START MATERIAL PROVIDED

(* ===== verification/Cmsg.v ===== *)
(** * shim/socket.c: control messages

    A control buffer is a sequence of headers and payloads. Linux and cosmo's
    NT layer share one layout, where level and type are rewritten in place;
    the BSDs have another, into which and out of which the whole sequence is
    copied. Buffers are byte lists; the parsers below are what CMSG_FIRSTHDR
    and CMSG_NXTHDR make of a buffer in either layout. The theorems: each
    conversion yields the translated messages, as many as fit; and what is
    sent in the BSD layout and received back is what was sent. *)
From S2P Require Import Prelude Host Tables SockOpt.

Definition rd_int (l : list Z) (off : nat) : Z := s32 (rd 4 l off).

(** One message: its level, type and payload. *)
Record cmsg := Cmsg { c_level : Z; c_type : Z; c_data : list Z }.

#[export] Instance cmsg_eq_dec : EqDecision cmsg.
Proof. solve_decision. Defined.

Definition align8 (n : Z) : Z := Z.land (n + 7) (Z.lnot 7).

Section cmsgs.
Context `{HostConsts}.
Context (xnu : bool).

(** Level and type on the way to the host and back. *)
Definition cmsg_to_host (level type : Z) : Z * Z :=
  if level =? SHIM_LIN_SOL_SOCKET then (SOL_SOCKET, type)
  else if level =? SHIM_LIN_IPPROTO_IP then (level, lookup SHIM_IP_TABLE type)
  else if level =? SHIM_LIN_IPPROTO_IPV6 then (level, lookup SHIM_IPV6_TABLE type)
  else (level, type).

Definition cmsg_to_linux (level type : Z) : Z * Z :=
  if level =? SOL_SOCKET then (SHIM_LIN_SOL_SOCKET, type)
  else if level =? SHIM_LIN_IPPROTO_IP then (level, lookup_to_linux SHIM_IP_TABLE type)
  else if level =? SHIM_LIN_IPPROTO_IPV6 then (level, lookup_to_linux SHIM_IPV6_TABLE type)
  else (level, type).
(** fcntl(fd, F_SETFL, F_GETFL | O_NONBLOCK), with its error. *)
Definition set_nonblock (fd : Z) : T (option errno) :=
  fl ← getfl fd;
  match fl with
  | Err e => mret (Some e)
  | Ok fl =>
      r ← ask (H_set_fl fd (Z.lor fl (host_const "O_NONBLOCK")));
      mret (match r with Ok _ => None | Err e => Some e end)
  end.

(** The host's pair, with a stream pair where it has no SEQPACKET one. *)
Definition host_pair (host_domain type protocol : Z) : T (res (Z * Z)) :=
  r ← ask (H_socketpair host_domain type protocol);
  match r with
  | Ok _ => mret r
  | Err e =>
      if (host_domain =? AF_UNIX) && (Z.ldiff type SOCK_CLOEXEC =? SOCK_SEQPACKET) &&
         bool_decide (e ∈ [EPROTONOSUPPORT; ESOCKTNOSUPPORT; EPROTOTYPE])
      then ask (H_socketpair host_domain (Z.lor (Z.land type SOCK_CLOEXEC) SOCK_STREAM) protocol)
      else mret r
  end.

Definition shim_socketpair (domain lin_type protocol : Z) : T (res (Z * Z)) :=
  let type := type_to_host lin_type in
  let nonblock := has type SOCK_NONBLOCK in
  let type := Z.ldiff type SOCK_NONBLOCK in
  _ ← pin_winsock;
  let host_domain := af_to_host domain in
  made ← (if windows && (host_domain =? AF_UNIX) && (Z.ldiff type SOCK_CLOEXEC =? SOCK_STREAM)
          then nt_unix_pair type else mret None);
  r ← (match made with Some p => mret (Ok p) | None => host_pair host_domain type protocol end);
  match r with
  | Err e => mret (Err e)
  | Ok (a, b) =>
      e ← (if nonblock then
             e ← set_nonblock a;
             match e with None => set_nonblock b | Some _ => mret e end
           else mret None);
      match e with
      | Some e => _ ← ask (H_close a); _ ← ask (H_close b); mret (Err e)
      | None => _ ← epoll_note_pair a b; mret (Ok (a, b))
      end
  end.

(** What accept and accept4 do with the host's answer. *)
Definition accepted (fd : Z) (x : res Z * sockbuf) : T (res Z * sockbuf) :=
  let '(r, (buf, len)) := x in
  match r with
  | Ok nfd =>
      _ ← epoll_note_new nfd; _ ← epoll_rearm_in fd;
      mret (r, (addr_to_linux buf len, len))
  | Err EAGAIN => _ ← epoll_rearm_in fd; mret x
  | Err _ => mret x
  end.

Definition shim_accept4 (fd : Z) (buf : sockbuf) (lin_flags : Z) : T (res Z * sockbuf) :=
  let flags := if has lin_flags SHIM_LIN_SOCK_CLOEXEC then SOCK_CLOEXEC else 0 in
  let flags := if has lin_flags SHIM_LIN_SOCK_NONBLOCK then Z.lor flags SOCK_NONBLOCK else flags in
  x ← ask (H_accept4 fd buf flags); accepted fd x.
#[local] Instance toy_nt : NtFiles nt := {|
  nt_windows := true; nt_metal := false; nt_silicon := false; nt_vforked _ := false;
  nt_fds := t_fds; nt_put_fds := with_fds; fds_lock := logged Lock; fds_unlock := logged Unlock;
  reservefd := toy_reserve; releasefd fd w := with_fds (delete fd (t_fds w)) w;
  mkntpathat _ path _ w := (Ok path, logged Convert w);
  GetFileAttributes p w :=
    if bool_decide (p = bytes "C:\l") then Some 0x400 else (fun _ => 128) <$> t_files w p;
  CreateFile := toy_create; fix_enotdir e _ _ := e;
  DuplicateHandle _ w := with_handle w (t_files w);
  CloseHandle h w := (Ok tt, drop_handle h w);
  cursor_new w := (Some 1, w); cursor_ref _ w := w; cursor_unref _ w := w;
  fcntl_setfl _ _ w := (Ok tt, w); lock_cleanup _ w := w;
  closesocket_nt fd w := (Ok tt, match t_fds w !! fd with Some f => drop_handle (fs_handle f) w | None => w end);
  zipos_close _ w := (Ok tt, w); sys_close _ w := (Ok tt, w); kloghandle w := w;
  procfs_fd_closed _ w := w; procfs_memfd_closed _ w := (false, w); sockopt_forget _ w := w |}.

Lemma with_handle_ledger w files : let '(r, w') := with_handle w files in
  t_fds w' = t_fds w /\ t_trace w' = t_trace w /\
  match r with
  | Ok h => h ∉ t_open w ∖ {[-1]} /\ t_open w' ∖ {[-1]} = {[h]} ∪ t_open w ∖ {[-1]}
  | Err _ => t_open w' ∖ {[-1]} = t_open w ∖ {[-1]}
  end.
Proof.
  unfold with_handle. case_bool_decide as E; [|done]. destruct E as [E1 E2]. split_and!; [done|done|set_solver|].
  cbn [t_open]. apply leibniz_equiv. assert (t_next w <> -1) by lia. set_solver.
Qed.

#[local] Instance toy_ledger : NtLedger nt.
Proof.
  refine {| handles w := t_open w ∖ {[-1]}; trace := t_trace |}; try done.
  - intros w. set_solver.
  - intros w. cbn. unfold toy_reserve. destruct (List.find _ _) as [fd|] eqn:E; [|done].
    apply find_some in E as [_ E]. apply bool_decide_eq_true in E. split_and!; [done|done|done|by eexists].
  - intros p nf w. cbn. unfold toy_create. destruct (t_files w (follow p)); destruct (_ : bool); try done; apply with_handle_ledger.
  - intros h w. apply with_handle_ledger.
  - intros h w. cbn. split_and!; [done|done|]. apply leibniz_equiv. set_solver.
  - intros fd f w Hf. cbn in *. rewrite Hf. split_and!; [done|done|]. apply leibniz_equiv. cbn. set_solver.
  - intros fd flags w. cbn. split_and!; [done|done|].
    exists (match t_fds w !! fd with Some f => fs_flags f | None => 0 end). apply map_eq. intros i.
    destruct (decide (i = fd)) as [->|Hne]; [rewrite lookup_alter_eq|by rewrite lookup_alter_ne].
    by destruct (t_fds w !! fd) as [[]|].
Defined.

#[local] Instance toy_volume : NtVolume nt.
Proof.
  refine {| found w p := t_files w (follow p) |}; try done.
  - intros p w a. unfold follow, GetFileAttributes, toy_nt.
    destruct (bool_decide (p = bytes "C:\l")); [by intros [= <-]|]. by destruct (t_files w p).
  - intros p nf w. cbn -[host_const]. unfold toy_create.
    change (host_const "kNtOpenExisting") with 3. change (host_const "kNtTruncateExisting") with 5.
    change (host_const "kNtCreateNew") with 1. change (host_const "kNtCreateAlways") with 2.
    destruct (t_files w (follow p)) as [c|] eqn:Ef.
    + destruct (nf_disp nf =? 1) eqn:E1; [by rewrite Ef|]. unfold with_handle. case_bool_decide; [|by rewrite Ef].
      cbn [t_files]. rewrite bool_decide_true by done. split; [lia|done].
    + destruct (_ || _) eqn:E1; [by rewrite Ef|]. apply orb_false_elim in E1 as [E1 E2].
      unfold with_handle. case_bool_decide; [|by rewrite Ef].
      cbn [t_files]. rewrite bool_decide_true by done. split_and!; [done|lia|lia].
Defined.

Definition empty_nt : nt :=
  Nt ∅ ∅ 16 [] (fun q => if bool_decide (q = bytes "C:\a") then Some [1; 2; 3] else None).

Lemma toy_apart : consts_apart.
Proof. split; [apply (bool_decide_unpack _); by vm_compute|repeat constructor]. Qed.

(** Open for writing with truncation; then close. *)
Lemma open_nt_is_posix_witness : exists w', 
  sys_open_nt_impl 0 (bytes "C:\a") 0x201 0 0 empty_nt = Some (Ok 16, w') /\ found w' (bytes "C:\a") = Some [].
Proof.
  pose proof (open_nt_is_posix 0 (bytes "C:\a") 0x201 0 0 empty_nt (bytes "C:\a") (logged Convert empty_nt) toy_apart eq_refl ltac:(by vm_compute)) as Hp.
  destruct (post_answer _ _ _ (Ok 16) Hp) as (w' & Hrun & _ & _ & Hf); [by vm_compute|].
  exists w'. split; [exact Hrun|exact Hf].
Defined.

(** O_TRUNC without O_CREAT through a link whose target is missing creates
    the target: the link's own attributes are taken for the file's. *)
Lemma truncate_creates_target : exists w',
  sys_open_nt_impl 0 (bytes "C:\l") 0x201 0 0 empty_nt = Some (Ok 16, w') /\
  t_files empty_nt (bytes "C:\t") = None /\ t_files w' (bytes "C:\t") = Some [].
Proof. eexists. split; [by vm_compute|done]. Qed.

Lemma close_undoes_open_witness : exists w1 rc w2,
  sys_open_nt 0 (bytes "C:\b") 0x41 420 empty_nt = Some (Ok 0, w1) /\
  shim_close 0 w1 = Some (rc, w2) /\ nt_fds w2 = ∅ /\ handles w2 = handles empty_nt.
Proof.
  eexists _. destruct (close_undoes_open 0 (bytes "C:\b") 0x41 420 empty_nt 0
    (Nt {[0 := FdSlot kFdFile 16 0x41 420 (Some 1)]} {[16]} 20 [Convert; Lock; Unlock]
        (fun q => if bool_decide (q = bytes "C:\b") then Some [] else t_files empty_nt q))
    (FdSlot kFdFile 16 0x41 420 (Some 1))) as (rc & w2 & Hc & Hf & Hh); try done.
  exists rc, w2. split_and!; [|exact Hc|exact Hf|exact Hh]. by vm_compute.
Defined.
(* ===== verification/PidText.v ===== *)
(** * shim/procfs/pid.c, the files of a process on Windows

    What /proc/<pid>/* holds: the positional stat line, status, statm, io,
    limits, mountinfo, and the command line and environment read out of the
    process as UTF-16. The facts of a process are the host's; the text made
    of them is modelled byte by byte. The theorems: the stat line reads back
    by position whatever the process is called, every listed file and no
    other has a generator, the two ways the volatile files are made agree,
    and the environment, read page by page, is what the whole block says
    wherever the pages cut it. *)
From S2P Require Import Prelude Host PfsText ProcFs Fields.

(** ** Formats *)

Definition lf : cstr := [10].
Definition tab : cstr := [9].
(** %Ns and %-Ns *)
Definition padl (n : nat) (s : cstr) : cstr := replicate (n - length s) 32 ++ s.
Definition padr (n : nat) (s : cstr) : cstr := s ++ replicate (n - length s) 32.

(** ** UTF-16 to UTF-8 *)

Definition high (c : Z) : bool := (0xd800 <=? c) && (c <? 0xdc00).
Definition low (c : Z) : bool := (0xdc00 <=? c) && (c <? 0xe000).

Definition utf8 (c : Z) : cstr :=
  if c <? 0x80 then [c]
  else if c <? 0x800 then [Z.lor 0xc0 (Z.shiftr c 6); Z.lor 0x80 (Z.land c 63)]
  else if c <? 0x10000 then
    [Z.lor 0xe0 (Z.shiftr c 12); Z.lor 0x80 (Z.land (Z.shiftr c 6) 63); Z.lor 0x80 (Z.land c 63)]
  else [Z.lor 0xf0 (Z.shiftr c 18); Z.lor 0x80 (Z.land (Z.shiftr c 12) 63);
        Z.lor 0x80 (Z.land (Z.shiftr c 6) 63); Z.lor 0x80 (Z.land c 63)].
(* ===== verification/NtProc.v ===== *)
(** * shim/proc.c, the children of a process on Windows

    The tracker of child processes: objects on four lists (running, zombie,
    reaped while still waited on, free), counts of who waits on each, the
    worker thread that waits on up to 64 of them at a time, and what an exit
    code means as a wait status. The code that forks, spawns and waits shares
    the tracker; it is a parameter, a relation that may take a step whenever
    the worker does not hold the lock. The theorems: the lists and counts
    agree under every interleaving and the worker never touches a freed
    object, an ended child is accounted once and becomes what its exit code
    says, a native program's code reads back as an exit or a signal, and the
    window of 64 reaches every child. *)
From S2P Require Import Prelude Host Wait.

(** ** Objects and lists *)

Inductive pstatus := PROC_ALIVE | PROC_ZOMBIE | PROC_UNDEAD.

#[export] Instance pstatus_eq_dec : EqDecision pstatus.
Proof. solve_decision. Defined.

Record rusage := Rusage { ru_maxrss : Z; ru_majflt : Z; ru_utime : Z; ru_stime : Z; ru_inblock : Z; ru_oublock : Z }.
Definition no_rusage : rusage := Rusage 0 0 0 0 0 0.

(** struct Proc *)
Record proc := Proc {
  pr_pid : Z; pr_handle : Z; pr_waiters : Z; pr_status : pstatus; pr_wstatus : Z; pr_ru : rusage }.

(** struct Procs: the objects by address, and lists of addresses. *)
Record procs := Procs {
  ps_heap : gmap nat proc;
  ps_list : list nat; ps_free : list nat; ps_zombies : list nat; ps_undead : list nat;
  ps_waiters : Z; ps_ruchlds : rusage }.

Definition no_procs : procs := Procs ∅ [] [] [] [] 0 no_rusage.

Definition dll_remove (a : nat) (l : list nat) : list nat := filter (fun x => x <> a) l.

Definition kNtStillActive : Z := 259.
Definition kNtWaitTimeout : Z := 258.
Definition kNtWaitAbandoned : Z := 128.

(** The Windows calls. *)
Class NtProcHost (W : Type) := {
  np_onbirth : Z;
  GetExitCodeProcess : Z -> W -> Z;
  WaitForSingleObject : Z -> W -> Z;
  WaitForMultipleObjects : list Z -> Z -> W -> Z * W;
  np_memory : Z -> W -> Z * Z;
  np_times : Z -> W -> Z * Z;
  np_io : Z -> W -> Z * Z;
  WindowsDurationToTimeVal : Z -> Z;
  rusage_add : rusage -> rusage -> rusage;
  np_image_name : option (Z -> W -> list Z);
  np_open_image : list Z -> W -> option Z * W;
  np_read8 : Z -> W -> option (list Z);
  np_close : Z -> W -> W;
  np_set_haszombies : W -> W;
  np_set_onbirth : W -> W;
  np_alloc : W -> option nat * W;
  sigchld_ignored : W -> bool;
  sigchld_nocldwait : W -> bool;
  sig_generate : Z -> Z -> W -> W }.

(** The tracker beside the rest of the world. *)
Local Notation PM W := (M (procs * W)%type).

Section ops.
Context `{HostConsts} {W : Type} `{NtProcHost W}.

Definition tread {A} (f : procs -> A) : PM W A := reads (fun s => f (fst s)).
Definition tset (f : procs -> procs) : PM W unit := modifies (fun s => (f (fst s), snd s)).
Definition hread {A} (f : W -> A) : PM W A := reads (fun s => f (snd s)).
Definition hset (f : W -> W) : PM W unit := modifies (fun s => (fst s, f (snd s))).
Definition hstep {A} (f : W -> A * W) : PM W A := step (fun s => let '(a, w) := f (snd s) in (a, (fst s, w))).
Lemma zip_next_grows s : fst s <= fst (zip_next s) /\ same_dir (snd s) (snd (zip_next s)) /\ (fst (zip_next s) = fst s -> zip_next s = s).
Proof.
  destruct s as [tell z]. unfold zip_next. cbn [fst snd]. pose proof (readdir_zipos_facts tell z) as Hf.
  destruct (readdir_zipos tell z) as [[e tell'] z']. destruct Hf as [Hs Ht]. cbn [fst snd].
  destruct e; [split; [lia|]; split; [done|lia]|]. split; [lia|]. split; [done|]. intros ->. f_equal. by apply Ht.
Qed.

Lemma zip_iter_grows k s : fst s <= fst (Nat.iter k zip_next s) /\ same_dir (snd s) (snd (Nat.iter k zip_next s)) /\
  (fst (Nat.iter k zip_next s) = fst s -> Nat.iter k zip_next s = s).
Proof.
  induction k as [|k (IH1 & IH2 & IH3)]; [by split|]. cbn [Nat.iter nat_rect].
  change (nat_rect _ s (fun _ => zip_next) k) with (Nat.iter k zip_next s).
  destruct (zip_next_grows (Nat.iter k zip_next s)) as (H1 & H2 & H3). split; [lia|]. split.
  - destruct IH2 as (? & ? & ?), H2 as (? & ? & ?). repeat split; congruence.
  - intros He. rewrite H3 by lia. apply IH3. lia.
Qed.

(** The search from a state reaches the state [k] readings on. *)
Lemma zip_seek_reaches fuel k s : fst (Nat.iter k zip_next s) - fst s <= Z.of_nat fuel ->
  zip_seek fuel (fst (Nat.iter k zip_next s)) (fst s) (snd s) = Nat.iter k zip_next s.
Proof.
  revert k s. induction fuel as [|fuel IH]; intros k s Hf; destruct (zip_iter_grows k s) as (H1 & _ & H3).
  { cbn [zip_seek]. rewrite <- surjective_pairing. symmetry. apply H3. lia. }
  cbn [zip_seek]. destruct (Z.ltb_spec (fst s) (fst (Nat.iter k zip_next s))) as [Hlt|Hge]; cbn [negb];
    [|rewrite <- surjective_pairing; symmetry; apply H3; lia].
  destruct k as [|k]; [cbn in Hlt; lia|]. rewrite Nat.iter_succ_r in *. pose proof (readdir_zipos_facts (fst s) (snd s)) as Hr.
  assert (Hn : zip_next s = (snd (fst (readdir_zipos (fst s) (snd s))), snd (readdir_zipos (fst s) (snd s))))
    by (unfold zip_next; by destruct (readdir_zipos _ _) as [[? ?] ?]).
  destruct (readdir_zipos (fst s) (snd s)) as [[e tell] z] eqn:E. cbn [fst snd] in Hn. rewrite Hn in *.
  destruct e as [e|].
  - apply (IH k (tell, z)). cbn [fst]. lia.
  - destruct Hr as [(_ & Hrec & _) (Hend & _)].
    assert (Hstop : zip_next (tell, z) = (tell, z)) by (unfold zip_next; cbn [fst snd]; rewrite zip_at_end; [done|lia]).
    clear -Hstop. induction k as [|k IHk]; [done|]. cbn [Nat.iter nat_rect].
    change (nat_rect _ (tell, z) (fun _ => zip_next) k) with (Nat.iter k zip_next (tell, z)). by rewrite <- IHk.
Qed.

(** So many entries read. *)
Fixpoint read_past (fuel k : nat) (d : dirstream) : M W dirstream :=
  match k with
  | O => mret d
  | S k => r ← readdir_impl fuel d; read_past fuel k (snd r)
  end.

Definition virt_next (s : Z * virt_dir) : Z * virt_dir := let '(_, tell, v) := readdir_virt (fst s) (snd s) in (tell, v).

Lemma read_past_zip fuel k fd s w :
  read_past fuel k (DirStream fd (fst s) (Zip (snd s))) w =
  Some (DirStream fd (fst (Nat.iter k zip_next s)) (Zip (snd (Nat.iter k zip_next s))), w).
Proof.
  revert s. induction k as [|k IH]; intros s; [done|]. rewrite Nat.iter_succ_r, <- IH. cbn [read_past].
  unfold readdir_impl, zip_next. cbn [ds_body ds_tell ds_fd]. by destruct (readdir_zipos (fst s) (snd s)) as [[e t] z].
Qed.

Lemma read_past_virt fuel k fd s w :
  read_past fuel k (DirStream fd (fst s) (Virt (snd s))) w =
  Some (DirStream fd (fst (Nat.iter k virt_next s)) (Virt (snd (Nat.iter k virt_next s))), w).
Proof.
  revert s. induction k as [|k IH]; intros s; [done|]. rewrite Nat.iter_succ_r, <- IH. cbn [read_past].
  unfold readdir_impl, virt_next. cbn [ds_body ds_tell ds_fd]. by destruct (readdir_virt (fst s) (snd s)) as [[e t] v].
Qed.

Lemma virt_iter ents k : exists i, (i <= length ents)%nat /\ Nat.iter k virt_next (0, VirtDir ents 0) = (Z.of_nat i, VirtDir ents i).
Proof.
  induction k as [|k (i & Hi & IH)]; [by exists 0%nat; split; [lia|]|]. cbn [Nat.iter nat_rect].
  change (nat_rect _ (0, VirtDir ents 0) (fun _ => virt_next) k) with (Nat.iter k virt_next (0, VirtDir ents 0)). rewrite IH.
  unfold virt_next, readdir_virt. cbn [fst snd v_ents v_idx]. destruct (ents !! i) as [[name type]|] eqn:E.
  - apply lookup_lt_Some in E. exists (S i). split; [lia|done].
  - exists i. by split.
Qed.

END MATERIAL PROVIDED

**WORK TASK:**
Set down, exactly as they appear, the lines above from the first one to the line that holds "Definition cmsg_to_host (level", both included, please, and no others.

**RESPONSE:**
(* ===== verification/Cmsg.v ===== *)
(** * shim/socket.c: control messages

    A control buffer is a sequence of headers and payloads. Linux and cosmo's
    NT layer share one layout, where level and type are rewritten in place;
    the BSDs have another, into which and out of which the whole sequence is
    copied. Buffers are byte lists; the parsers below are what CMSG_FIRSTHDR
    and CMSG_NXTHDR make of a buffer in either layout. The theorems: each
    conversion yields the translated messages, as many as fit; and what is
    sent in the BSD layout and received back is what was sent. *)
From S2P Require Import Prelude Host Tables SockOpt.

Definition rd_int (l : list Z) (off : nat) : Z := s32 (rd 4 l off).

(** One message: its level, type and payload. *)
Record cmsg := Cmsg { c_level : Z; c_type : Z; c_data : list Z }.

#[export] Instance cmsg_eq_dec : EqDecision cmsg.
Proof. solve_decision. Defined.

Definition align8 (n : Z) : Z := Z.land (n + 7) (Z.lnot 7).

Section cmsgs.
Context `{HostConsts}.
Context (xnu : bool).

(** Level and type on the way to the host and back. *)
Definition cmsg_to_host (level type : Z) : Z * Z :=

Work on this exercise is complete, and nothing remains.